• _Required action_
For the entries that follow, restate word for word the line containing "Lemma bit_used_clearbit m", the line containing "right. replace i", and every line that lies between them.

[Saved data entries]

Segment Open

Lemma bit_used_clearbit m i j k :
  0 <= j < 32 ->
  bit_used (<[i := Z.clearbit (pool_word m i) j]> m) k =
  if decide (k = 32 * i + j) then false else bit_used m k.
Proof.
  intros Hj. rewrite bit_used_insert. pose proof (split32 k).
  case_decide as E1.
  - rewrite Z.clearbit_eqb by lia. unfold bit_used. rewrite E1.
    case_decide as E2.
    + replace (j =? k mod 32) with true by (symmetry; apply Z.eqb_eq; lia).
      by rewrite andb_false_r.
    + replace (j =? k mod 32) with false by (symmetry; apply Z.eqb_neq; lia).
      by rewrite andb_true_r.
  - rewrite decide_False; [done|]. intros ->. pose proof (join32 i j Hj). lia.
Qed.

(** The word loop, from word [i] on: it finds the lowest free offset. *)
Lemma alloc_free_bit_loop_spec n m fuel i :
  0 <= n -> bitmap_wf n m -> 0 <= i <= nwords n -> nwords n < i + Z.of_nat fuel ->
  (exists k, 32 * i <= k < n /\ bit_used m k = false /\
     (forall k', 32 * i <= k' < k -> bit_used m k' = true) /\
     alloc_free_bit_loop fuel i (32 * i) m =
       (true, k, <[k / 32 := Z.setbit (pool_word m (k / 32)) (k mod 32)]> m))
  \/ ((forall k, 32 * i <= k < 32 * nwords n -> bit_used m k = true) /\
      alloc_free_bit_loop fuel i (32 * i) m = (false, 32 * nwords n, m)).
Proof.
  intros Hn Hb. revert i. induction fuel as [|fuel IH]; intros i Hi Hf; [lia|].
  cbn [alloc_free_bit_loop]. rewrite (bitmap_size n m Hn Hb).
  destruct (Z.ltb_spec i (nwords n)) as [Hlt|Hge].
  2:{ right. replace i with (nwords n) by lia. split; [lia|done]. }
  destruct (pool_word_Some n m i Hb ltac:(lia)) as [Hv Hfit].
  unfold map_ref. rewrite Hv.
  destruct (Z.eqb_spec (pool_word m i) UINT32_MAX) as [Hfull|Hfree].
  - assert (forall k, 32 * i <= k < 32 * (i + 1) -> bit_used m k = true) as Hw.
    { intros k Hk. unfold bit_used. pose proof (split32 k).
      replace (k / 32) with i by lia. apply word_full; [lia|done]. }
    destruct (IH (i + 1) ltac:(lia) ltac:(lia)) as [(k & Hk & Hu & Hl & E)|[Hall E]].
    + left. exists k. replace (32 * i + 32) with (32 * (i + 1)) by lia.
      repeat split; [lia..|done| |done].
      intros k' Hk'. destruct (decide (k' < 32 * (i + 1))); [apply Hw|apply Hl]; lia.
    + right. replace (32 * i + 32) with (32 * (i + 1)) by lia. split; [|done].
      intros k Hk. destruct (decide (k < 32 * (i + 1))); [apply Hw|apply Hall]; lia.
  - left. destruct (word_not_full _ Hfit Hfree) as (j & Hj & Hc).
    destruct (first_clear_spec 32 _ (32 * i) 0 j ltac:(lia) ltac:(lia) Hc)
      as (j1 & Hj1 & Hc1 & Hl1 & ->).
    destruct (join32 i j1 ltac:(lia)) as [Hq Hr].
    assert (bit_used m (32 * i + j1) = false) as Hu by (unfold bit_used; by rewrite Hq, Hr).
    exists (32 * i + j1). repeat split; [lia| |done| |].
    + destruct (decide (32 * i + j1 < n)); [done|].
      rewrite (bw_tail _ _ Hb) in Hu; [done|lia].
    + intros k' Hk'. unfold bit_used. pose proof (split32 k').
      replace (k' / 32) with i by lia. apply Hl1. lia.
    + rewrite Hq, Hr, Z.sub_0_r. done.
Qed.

Segment Closed
Segment Open

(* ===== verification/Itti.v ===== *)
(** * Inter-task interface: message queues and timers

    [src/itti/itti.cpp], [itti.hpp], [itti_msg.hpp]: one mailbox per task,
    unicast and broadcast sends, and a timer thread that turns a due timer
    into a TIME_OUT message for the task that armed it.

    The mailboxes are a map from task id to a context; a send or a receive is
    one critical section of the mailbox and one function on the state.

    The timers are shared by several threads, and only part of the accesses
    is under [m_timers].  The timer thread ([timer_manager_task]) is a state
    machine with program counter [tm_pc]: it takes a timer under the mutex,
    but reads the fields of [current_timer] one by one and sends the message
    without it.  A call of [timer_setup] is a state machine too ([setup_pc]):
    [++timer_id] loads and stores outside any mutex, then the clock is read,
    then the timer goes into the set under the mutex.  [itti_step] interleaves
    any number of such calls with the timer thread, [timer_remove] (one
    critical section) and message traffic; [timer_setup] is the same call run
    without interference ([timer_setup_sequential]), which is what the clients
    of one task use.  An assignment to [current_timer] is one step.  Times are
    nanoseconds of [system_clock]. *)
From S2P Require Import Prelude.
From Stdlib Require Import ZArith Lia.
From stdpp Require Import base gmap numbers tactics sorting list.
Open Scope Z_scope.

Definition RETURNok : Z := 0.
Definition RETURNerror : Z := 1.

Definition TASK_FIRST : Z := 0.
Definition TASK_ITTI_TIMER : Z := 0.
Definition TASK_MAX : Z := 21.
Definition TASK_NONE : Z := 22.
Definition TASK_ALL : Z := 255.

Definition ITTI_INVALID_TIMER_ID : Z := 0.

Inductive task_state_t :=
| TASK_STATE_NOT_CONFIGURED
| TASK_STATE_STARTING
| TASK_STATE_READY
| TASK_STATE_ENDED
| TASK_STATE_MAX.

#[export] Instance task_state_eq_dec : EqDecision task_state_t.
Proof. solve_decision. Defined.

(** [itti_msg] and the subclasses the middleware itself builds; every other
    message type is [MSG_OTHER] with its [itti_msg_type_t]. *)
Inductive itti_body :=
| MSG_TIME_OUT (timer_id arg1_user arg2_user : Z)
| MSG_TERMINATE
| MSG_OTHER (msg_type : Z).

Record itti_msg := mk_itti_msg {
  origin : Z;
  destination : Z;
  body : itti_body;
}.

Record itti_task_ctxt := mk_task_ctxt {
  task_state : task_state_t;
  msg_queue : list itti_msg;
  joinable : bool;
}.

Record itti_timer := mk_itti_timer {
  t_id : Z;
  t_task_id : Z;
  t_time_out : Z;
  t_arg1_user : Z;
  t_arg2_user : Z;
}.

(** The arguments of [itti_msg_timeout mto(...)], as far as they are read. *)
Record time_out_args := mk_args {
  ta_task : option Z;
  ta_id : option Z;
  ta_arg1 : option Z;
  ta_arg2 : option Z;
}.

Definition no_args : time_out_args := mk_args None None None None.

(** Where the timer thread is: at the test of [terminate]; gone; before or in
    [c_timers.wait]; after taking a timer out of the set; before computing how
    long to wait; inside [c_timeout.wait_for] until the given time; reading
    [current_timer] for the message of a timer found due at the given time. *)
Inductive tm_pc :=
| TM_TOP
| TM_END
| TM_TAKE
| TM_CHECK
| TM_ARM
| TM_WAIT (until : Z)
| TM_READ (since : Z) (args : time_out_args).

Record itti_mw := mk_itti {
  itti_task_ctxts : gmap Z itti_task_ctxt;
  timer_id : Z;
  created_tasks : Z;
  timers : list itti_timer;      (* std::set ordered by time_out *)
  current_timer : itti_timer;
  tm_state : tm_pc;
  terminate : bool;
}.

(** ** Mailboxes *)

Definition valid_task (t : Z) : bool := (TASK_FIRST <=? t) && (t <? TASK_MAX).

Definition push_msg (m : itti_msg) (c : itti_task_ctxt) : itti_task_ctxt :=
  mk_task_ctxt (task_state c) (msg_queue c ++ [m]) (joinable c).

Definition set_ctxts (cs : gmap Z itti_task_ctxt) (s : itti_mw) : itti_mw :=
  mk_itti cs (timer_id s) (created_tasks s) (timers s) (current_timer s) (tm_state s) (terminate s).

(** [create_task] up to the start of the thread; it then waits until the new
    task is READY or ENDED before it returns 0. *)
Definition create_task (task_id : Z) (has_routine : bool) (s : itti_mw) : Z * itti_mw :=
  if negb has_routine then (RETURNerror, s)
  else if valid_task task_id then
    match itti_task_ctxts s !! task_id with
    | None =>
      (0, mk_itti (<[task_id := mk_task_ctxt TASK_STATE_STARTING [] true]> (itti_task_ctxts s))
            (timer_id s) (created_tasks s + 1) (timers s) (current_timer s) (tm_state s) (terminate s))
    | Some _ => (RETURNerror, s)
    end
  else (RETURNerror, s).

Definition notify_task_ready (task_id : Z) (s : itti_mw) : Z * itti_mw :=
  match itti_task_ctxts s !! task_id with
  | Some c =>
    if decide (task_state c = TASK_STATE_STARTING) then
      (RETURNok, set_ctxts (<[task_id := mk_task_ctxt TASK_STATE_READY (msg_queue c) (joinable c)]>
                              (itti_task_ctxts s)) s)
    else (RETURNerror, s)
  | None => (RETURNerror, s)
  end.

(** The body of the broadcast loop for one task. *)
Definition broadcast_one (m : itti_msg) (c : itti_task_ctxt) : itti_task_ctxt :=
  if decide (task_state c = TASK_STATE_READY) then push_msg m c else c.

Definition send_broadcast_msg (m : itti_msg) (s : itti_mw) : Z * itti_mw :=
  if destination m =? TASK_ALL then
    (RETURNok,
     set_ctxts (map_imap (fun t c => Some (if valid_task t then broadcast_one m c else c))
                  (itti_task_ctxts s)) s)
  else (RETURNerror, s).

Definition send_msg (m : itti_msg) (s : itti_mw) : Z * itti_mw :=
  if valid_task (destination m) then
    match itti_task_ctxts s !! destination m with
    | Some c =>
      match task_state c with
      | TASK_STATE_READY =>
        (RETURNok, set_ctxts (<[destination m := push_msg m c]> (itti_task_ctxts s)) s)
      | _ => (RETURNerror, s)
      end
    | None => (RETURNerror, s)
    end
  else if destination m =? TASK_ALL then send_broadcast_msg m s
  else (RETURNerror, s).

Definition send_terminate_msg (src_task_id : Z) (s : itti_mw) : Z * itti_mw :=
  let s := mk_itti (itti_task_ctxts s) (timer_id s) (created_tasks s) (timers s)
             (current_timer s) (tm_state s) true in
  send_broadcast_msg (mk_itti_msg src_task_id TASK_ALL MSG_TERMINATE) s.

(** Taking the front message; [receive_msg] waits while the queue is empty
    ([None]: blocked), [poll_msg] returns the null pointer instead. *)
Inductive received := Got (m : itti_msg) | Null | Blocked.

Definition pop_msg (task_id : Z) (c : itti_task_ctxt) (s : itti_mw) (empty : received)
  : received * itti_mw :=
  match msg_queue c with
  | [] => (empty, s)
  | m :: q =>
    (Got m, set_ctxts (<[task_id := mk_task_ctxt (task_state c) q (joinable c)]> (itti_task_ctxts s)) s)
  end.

Segment Closed

• _Task result_
Lemma bit_used_clearbit m i j k :
  0 <= j < 32 ->
  bit_used (<[i := Z.clearbit (pool_word m i) j]> m) k =
  if decide (k = 32 * i + j) then false else bit_used m k.
Proof.
  intros Hj. rewrite bit_used_insert. pose proof (split32 k).
  case_decide as E1.
  - rewrite Z.clearbit_eqb by lia. unfold bit_used. rewrite E1.
    case_decide as E2.
    + replace (j =? k mod 32) with true by (symmetry; apply Z.eqb_eq; lia).
      by rewrite andb_false_r.
    + replace (j =? k mod 32) with false by (symmetry; apply Z.eqb_neq; lia).
      by rewrite andb_true_r.
  - rewrite decide_False; [done|]. intros ->. pose proof (join32 i j Hj). lia.
Qed.

(** The word loop, from word [i] on: it finds the lowest free offset. *)
Lemma alloc_free_bit_loop_spec n m fuel i :
  0 <= n -> bitmap_wf n m -> 0 <= i <= nwords n -> nwords n < i + Z.of_nat fuel ->
  (exists k, 32 * i <= k < n /\ bit_used m k = false /\
     (forall k', 32 * i <= k' < k -> bit_used m k' = true) /\
     alloc_free_bit_loop fuel i (32 * i) m =
       (true, k, <[k / 32 := Z.setbit (pool_word m (k / 32)) (k mod 32)]> m))
  \/ ((forall k, 32 * i <= k < 32 * nwords n -> bit_used m k = true) /\
      alloc_free_bit_loop fuel i (32 * i) m = (false, 32 * nwords n, m)).
Proof.
  intros Hn Hb. revert i. induction fuel as [|fuel IH]; intros i Hi Hf; [lia|].
  cbn [alloc_free_bit_loop]. rewrite (bitmap_size n m Hn Hb).
  destruct (Z.ltb_spec i (nwords n)) as [Hlt|Hge].
  2:{ right. replace i with (nwords n) by lia. split; [lia|done]. }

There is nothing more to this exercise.